EXERCISE DIRECTIONS — Reproduce exactly the lines below, from the first through the one containing "destruct Hp as", and nothing more.

^^^^

Lemma pop_rep c t V : rep c V ->
  match sxe_cdb_instance_free_count_pop (mk_cdb c t) with
  | Ret (n, st) => exists c' free' x, st = mk_cdb c' t /\ (n ∉ v_used V) /\ 0 < n < 268435456 /\ rep c' (with_node n x (with_nodes (n :: v_used V) free' V))
  | Abort => no_map (v_used V)
  | Fault => False
  end.
Proof.
  intros R. pose proof (pop_run c t _ _ (rp_alloc _ _ R)) as Hp. destruct (sxe_cdb_instance_free_count_pop (mk_cdb c t)) as [[n st]| |]; [|done..].
  destruct Hp as (c' & free' & -> & Hm & Hl & Hh & Al & O). exists c', free', (count_at c' n). split; [done|].
  pose proof (al_nodup _ _ _ Al) as Nd. cbn in Nd. apply NoDup_cons in Nd as [Hn _]. pose proof (al_range _ _ _ Al) as Hr. cbn in Hr. apply Forall_cons in Hr as [Hr _].
  pose proof (size_u32 _ _ _ Al). split; [set_solver|]. split; [lia|]. split; cbn.
  - apply (store_frame c); [done|apply R].
  - done.
  - intros m Hm'. destruct (decide (m = n)) as [->|Hne]; [by rewrite fn_lookup_insert|]. rewrite fn_lookup_insert_ne by done.
    apply elem_of_cons in Hm' as [->|Hm']; [done|]. rewrite O by done. by apply R.
  - rewrite Hl. apply R.
  - rewrite Hh. apply R.
Qed.

Lemma push_rep c t V used n : rep c V -> v_used V ≡ₚ n :: used ->
  exists c', sxe_cdb_instance_free_count_push n n (mk_cdb c t) = Ret (tt, mk_cdb c' t) /\ rep c' (with_nodes used (n :: v_free V) V).
Proof.
  intros R Hu. assert (Al : alloc c (n :: used) (v_free V)).
  { destruct (rp_alloc _ _ R) as [A1 A2 A3 A4 A5 A6 A7]. split; try done; [by rewrite <-Hu..|]. intros m Hm. change (m ∈ (n :: used) ++ v_free V). rewrite <-Hu. by apply A7. }
  destruct (push_one_run c t used (v_free V) n Al) as (c' & Rn & (Fm & Fl & Fh & _) & Al' & O). exists c'. split; [done|]. split; cbn.
  - apply (store_frame c); [done|apply R].
  - done.
  - intros m Hm. rewrite O; [apply R; rewrite Hu; by right|]. intros ->. pose proof (al_nodup _ _ _ Al) as Nd. cbn in Nd. apply NoDup_cons in Nd as [Nd _]. set_solver.
  - rewrite Fl. apply R.
  - rewrite Fh. apply R.
Qed.
End View.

^^^^

ANSWER SECTION —
Lemma pop_rep c t V : rep c V ->
  match sxe_cdb_instance_free_count_pop (mk_cdb c t) with
  | Ret (n, st) => exists c' free' x, st = mk_cdb c' t /\ (n ∉ v_used V) /\ 0 < n < 268435456 /\ rep c' (with_node n x (with_nodes (n :: v_used V) free' V))
  | Abort => no_map (v_used V)
  | Fault => False
  end.
Proof.
  intros R. pose proof (pop_run c t _ _ (rp_alloc _ _ R)) as Hp. destruct (sxe_cdb_instance_free_count_pop (mk_cdb c t)) as [[n st]| |]; [|done..].
  destruct Hp as (c' & free' & -> & Hm & Hl & Hh & Al & O). exists c', free', (count_at c' n). split; [done|].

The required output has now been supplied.